Data used to be so simple. It regularly arrived from your TMC and you knew what the important metrics: identifying the top suppliers, travellers and destinations, booking data by supplier sector, compliance to travel policy — what was the percentage and
which travellers booked outside policy?
You got the numbers to identify what you were spending with whom for what and how to make savings.
But there's an interesting trend. Average travel costs (flights, overnight accommodation, etc) are falling but the cost of travel — the cost of business trips to companies — is rising.
However, while we've been busy debating the merits of data analysis, Delta Air Lines has been devising some metrics aimed straight at this issue.

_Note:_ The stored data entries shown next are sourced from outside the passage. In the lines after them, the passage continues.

Lemma intern_wf (s : string) (names : BuildNames) :
  names_wf names -> names_wf (snd (intern s names)).
Proof.
  intros Hwf. destruct (left_view names !! s) as [h|] eqn:Hs.
  - by rewrite (intern_seen s h names Hs).
  - rewrite (intern_new s names Hwf Hs). simpl.
    pose proof (next_handle_fresh names Hwf) as Hfresh.
    destruct Hwf as [Hpairs Hdense]. split; simpl.
    + intros s' i.
      destruct (decide (s = s')) as [<-|Hne], (decide (Z.of_nat (bimap_size names) = i))
        as [<-|Hni]; simplify_map_eq.
      * done.
      * split; [congruence|]. intros Hr. apply Hpairs in Hr. congruence.
      * split; [|congruence]. intros Hl. apply Hpairs in Hl. congruence.
      * apply Hpairs.
    + intros i s'. unfold bimap_size. simpl.
      rewrite map_size_insert_None by assumption.
      destruct (decide (Z.of_nat (size (left_view names)) = i)) as [<-|Hni].
      * intros _. lia.
      * rewrite lookup_insert_ne by assumption. intros Hr.
        apply Hdense in Hr. unfold bimap_size in Hr. lia.
Qed.

(** After [intern s] the table maps [s] to the handle returned. *)
Lemma intern_left (s : string) (names : BuildNames) :
  names_wf names ->
  left_view (snd (intern s names)) !! s = Some (fst (intern s names)).
Proof.
  intros Hwf. destruct (left_view names !! s) as [h|] eqn:Hs.
  - by rewrite (intern_seen s h names Hs).
  - rewrite (intern_new s names Hwf Hs). simpl. by rewrite lookup_insert_eq.
Qed.

(** Entries are never changed or removed. *)
Lemma intern_keeps (s s' : string) (h : DetailIndex) (names : BuildNames) :
  names_wf names ->
  left_view names !! s' = Some h ->
  left_view (snd (intern s names)) !! s' = Some h.
Proof.
  intros Hwf Hs'. destruct (left_view names !! s) as [h0|] eqn:Hs.
  - by rewrite (intern_seen s h0 names Hs).
  - rewrite (intern_new s names Hwf Hs). simpl.
    rewrite lookup_insert_ne; [assumption|congruence].
Qed.

Lemma foldl_intern_wf (history : list string) (names : BuildNames) :
  names_wf names ->
  names_wf (foldl (fun names s => snd (intern s names)) names history).
Proof.
  revert names. induction history as [|s rest IH]; intros names Hwf; simpl.
  - assumption.
  - apply IH. by apply intern_wf.
Qed.

Lemma intern_all_wf (history : list string) : names_wf (intern_all history).
Proof. apply foldl_intern_wf, bimap_empty_wf. Qed.

Lemma left_resolve (names : BuildNames) (s : string) (h : DetailIndex) :
  names_wf names ->
  (left_view names !! s = Some h <-> resolve h names = Some s).
Proof. intros [Hpairs _]. destruct h as [i]. apply Hpairs. Qed.

End InternerFacts.

(** C1: in the table reached by any sequence of interned strings, interning
    [s1], then [s2], then [s1] again returns for [s1] the handle it got the
    first time; the handle of each string resolves to that string, at once and
    after later interning; the handles of [s1] and [s2] are equal exactly when
    the strings are; and the table pairs strings and handles one to one. *)
Theorem intern_bijection (history : list string) (s1 s2 : string) :
  let t0 := intern_all history in
  let h1 := fst (intern s1 t0) in
  let t1 := snd (intern s1 t0) in
  let h2 := fst (intern s2 t1) in
  let t2 := snd (intern s2 t1) in
  fst (intern s1 t2) = h1
  /\ snd (intern s1 t2) = t2
  /\ resolve h1 t1 = Some s1
  /\ resolve h1 t2 = Some s1
  /\ resolve h2 t2 = Some s2
  /\ (h1 = h2 <-> s1 = s2)
  /\ (forall (s : string) (h : DetailIndex),
        left_view t2 !! s = Some h <-> resolve h t2 = Some s).
Proof.
  intros t0 h1 t1 h2 t2.
  assert (Hwf0 : names_wf t0) by apply intern_all_wf.
  assert (Hwf1 : names_wf t1) by (by apply intern_wf).
  assert (Hwf2 : names_wf t2) by (by apply intern_wf).
  assert (Hl1 : left_view t1 !! s1 = Some h1) by (by apply intern_left).
  assert (Hl2 : left_view t2 !! s2 = Some h2) by (by apply intern_left).
  assert (Hl12 : left_view t2 !! s1 = Some h1) by (by apply intern_keeps).
  rewrite (intern_seen s1 h1 t2 Hl12). simpl.
  repeat split.
  - by apply left_resolve.
  - by apply left_resolve.
  - by apply left_resolve.
  - intros Heq. rewrite <- Heq in Hl2.
    apply left_resolve in Hl12, Hl2; try assumption. congruence.
  - intros Heq. subst s2. congruence.
  - by apply left_resolve.
  - by apply left_resolve.
Qed.

Lemma intern_bijection_witness :
  fst (intern "foo" (intern_all ["bar"; "foo"; "baz"]%string)) = MkDetailIndex 1
  /\ fst (intern "foo" (intern_all ["bar"; "foo"; "baz"]%string))
     <> fst (intern "qux" (snd (intern "foo" (intern_all ["bar"; "foo"; "baz"]%string)))).
Proof.
  destruct (intern_bijection ["bar"; "foo"; "baz"]%string "foo" "qux")
    as (_ & _ & _ & _ & _ & Hiff & _).
  split; [vm_compute; reflexivity|].
  intros Heq. apply Hiff in Heq. discriminate.
Defined.

(* ===================================================================== *)
(** * Tree reconstruction *)
(* ===================================================================== *)

Section ParserFacts.

Lemma add_child_length (p c : EventIndex) (ev : BuildEvents) :
  length (add_child p c ev) = length ev.
Proof. unfold add_child. case_match; [apply length_alter|reflexivity]. Qed.

Lemma add_child_lookup (p c : EventIndex) (ev : BuildEvents) (i : nat) (e : BuildEvent) :
  ev !! i = Some e ->
  exists e' : BuildEvent, add_child p c ev !! i = Some e' /\ same_span e e'.
Proof.
  intros He. unfold add_child. case_match.
  - destruct (decide (Z.to_nat (event_idx p) = i)) as [<-|Hne].
    + rewrite list_lookup_alter_eq, He. simpl. eexists. split; [reflexivity|].
      repeat split.
    + rewrite list_lookup_alter_ne by assumption.
      exists e. repeat split. assumption.
  - exists e. repeat split. assumption.
Qed.

Lemma pop_until_top (ev : BuildEvents) (r : TraceRecord) (stack : list EventIndex)
    (top : EventIndex) (rest : list EventIndex) :
  pop_until ev r stack = top :: rest -> contains ev top r = true.
Proof.
  induction stack as [|t stack IH]; simpl; [discriminate|].
  destruct (contains ev t r) eqn:Hc.
  - intros [= <- _]. assumption.
  - apply IH.
Qed.

Lemma addEvent_events (st : ParserState) (r : TraceRecord) :
  exists (d : DetailIndex),
    let p := hd (MkEventIndex (-1)) (pop_until (ps_events st) r (ps_stack st)) in
    ps_events (addEvent st r)
    = add_child p (MkEventIndex (next_position (ps_events st))) (ps_events st)
      ++ [ {| type := rec_type r; ts := rec_ts r; dur := rec_dur r;
              detailIndex := d; parent := p; children := [] |} ].
Proof.
  unfold addEvent. destruct (rec_detail r) as [s|].
  - destruct (intern s (ps_names st)) as [d nm]. by exists d.
  - by exists DetailIndex_default.
Qed.

Lemma addEvent_ok (st : ParserState) (r : TraceRecord) :
  store_ok (ps_events st) -> store_ok (ps_events (addEvent st r)).
Proof.
  intros Hok. destruct (addEvent_events st r) as [d Hev]. simpl in Hev.
  rewrite Hev. clear Hev.
  set (ev := ps_events st) in *.
  set (stack := pop_until ev r (ps_stack st)).
  set (p := hd (MkEventIndex (-1)) stack).
  set (h := MkEventIndex (next_position ev)).
  assert (Hkeep : forall (q : EventIndex) (e : BuildEvent),
             defined_at ev q = Some e ->
             exists e', defined_at (add_child p h ev ++ [ {|
                 type := rec_type r; ts := rec_ts r; dur := rec_dur r;
                 detailIndex := d; parent := p; children := [] |} ]) q = Some e'
                        /\ same_span e e').
  { intros q e Hq. apply defined_at_Some in Hq as [Hq0 Hq].
    destruct (add_child_lookup p h ev _ e Hq) as (e' & He' & Hspan).
    exists e'. split; [|assumption].
    apply defined_at_Some. split; [assumption|].
    by apply lookup_app_l_Some. }
  intros i e He.
  destruct (decide (i < length ev)%nat) as [Hi|Hi].
  - rewrite lookup_app_l in He by (rewrite add_child_length; exact Hi).
    destruct (lookup_lt_is_Some_2 ev i Hi) as [e0 He0].
    destruct (add_child_lookup p h ev i e0 He0) as (e1 & He1 & Hts & Hdur & Hpar).
    assert (e1 = e) by congruence. subst e1.
    destruct (Hok i e0 He0) as [Hroot|(p0 & Hp0 & Hlo & Hhi)].
    + left. congruence.
    + right. rewrite Hpar.
      destruct (Hkeep _ _ Hp0) as (p1 & Hp1 & Hts1 & Hdur1 & _).
      exists p1. split; [assumption|]. unfold within. lia.
  - apply lookup_app_Some in He as [He|[_ He]].
    { apply lookup_lt_Some in He. rewrite add_child_length in He. lia. }
    apply list_lookup_singleton_Some in He as [_ <-]. simpl.
    subst p. destruct stack as [|top rest] eqn:Hstack; simpl; [by left|].
    right. apply pop_until_top in Hstack. unfold contains in Hstack.
    destruct (defined_at ev top) as [p0|] eqn:Hp0; [|discriminate].
    apply andb_prop in Hstack as [Hlo Hhi].
    apply Z.leb_le in Hlo, Hhi.
    destruct (Hkeep _ _ Hp0) as (p1 & Hp1 & Hts1 & Hdur1 & _).
    exists p1. split; [assumption|]. unfold within. simpl. lia.
Qed.

Lemma foldl_addEvent_ok (records : list TraceRecord) (st : ParserState) :
  store_ok (ps_events st) -> store_ok (ps_events (foldl addEvent st records)).
Proof.
  revert st. induction records as [|r rest IH]; intros st Hok; simpl.
  - assumption.
  - apply IH. by apply addEvent_ok.
Qed.

Variable decode : string -> option (list TraceRecord).

Lemma ParseBuildEvents_ok (fileName jsonText : string)
    (ev : BuildEvents) (nm : BuildNames) :
  store_ok ev -> store_ok (fst (ParseBuildEvents decode fileName jsonText ev nm)).
Proof.
  intros Hok. unfold ParseBuildEvents.
  destruct (decode jsonText) as [records|]; simpl; [|assumption].
  by apply foldl_addEvent_ok.
Qed.

Lemma foldl_ParseBuildEvents_ok (docs : list (string * string))
    (acc : BuildEvents * BuildNames) :
  store_ok (fst acc) ->
  store_ok (fst (foldl (fun acc doc =>
                          ParseBuildEvents decode (fst doc) (snd doc) (fst acc) (snd acc))
                       acc docs)).
Proof.
  revert acc. induction docs as [|doc rest IH]; intros acc Hok; simpl.
  - assumption.
  - apply IH. by apply ParseBuildEvents_ok.
Qed.

End ParserFacts.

Last week the carrier launched two operational performance metrics for its corporate clients which will help measure the cost of a trip rather rather than just report the fare paid. Its press release said,
"The Trip Fulfillment Factor measures the likelihood of a corporate customer experiencing a disruption-free flight, including itineraries with connections.
"The Trip On-time Factor measures the likelihood of a corporate customer reaching their final destination on-time, including itineraries with connections.
"Combined, the Trip Fulfillment Factor and Trip On-time Factor allow corporate customers to compare all trip options across Delta and its major US competitors whether travel is nonstop, one-stop or more — so they can make the best choice for their upcoming
flights. With these metrics in place, Delta will become the first US carrier to provide corporate customers with account-specific reporting on the routes on which their travellers actually fly."
Trips with connections are often cheaper than direct flights because at least one leg will be on a route with excess capacity or because it's being operated by a foreign carrier who is directing flights through one of their hub airports.
Although these two tools will undoubtedly be crude because of their first-generation status they are introducing the traveller's time into the value proposition.
This is important because by using trip duration as well as cost, the metric will be about maximising value rather than minimising costs. Delta is introducing traveller experience into the measurements.
These tools are "available for flights originating in North America and [Delta] expects to expand it to include international and codeshare slights in future".
We talk about improving the traveller experience as well as controlling cost. That means looking for some smarter metrics.
How many more traveller centric metrics might be on travel management's horizon?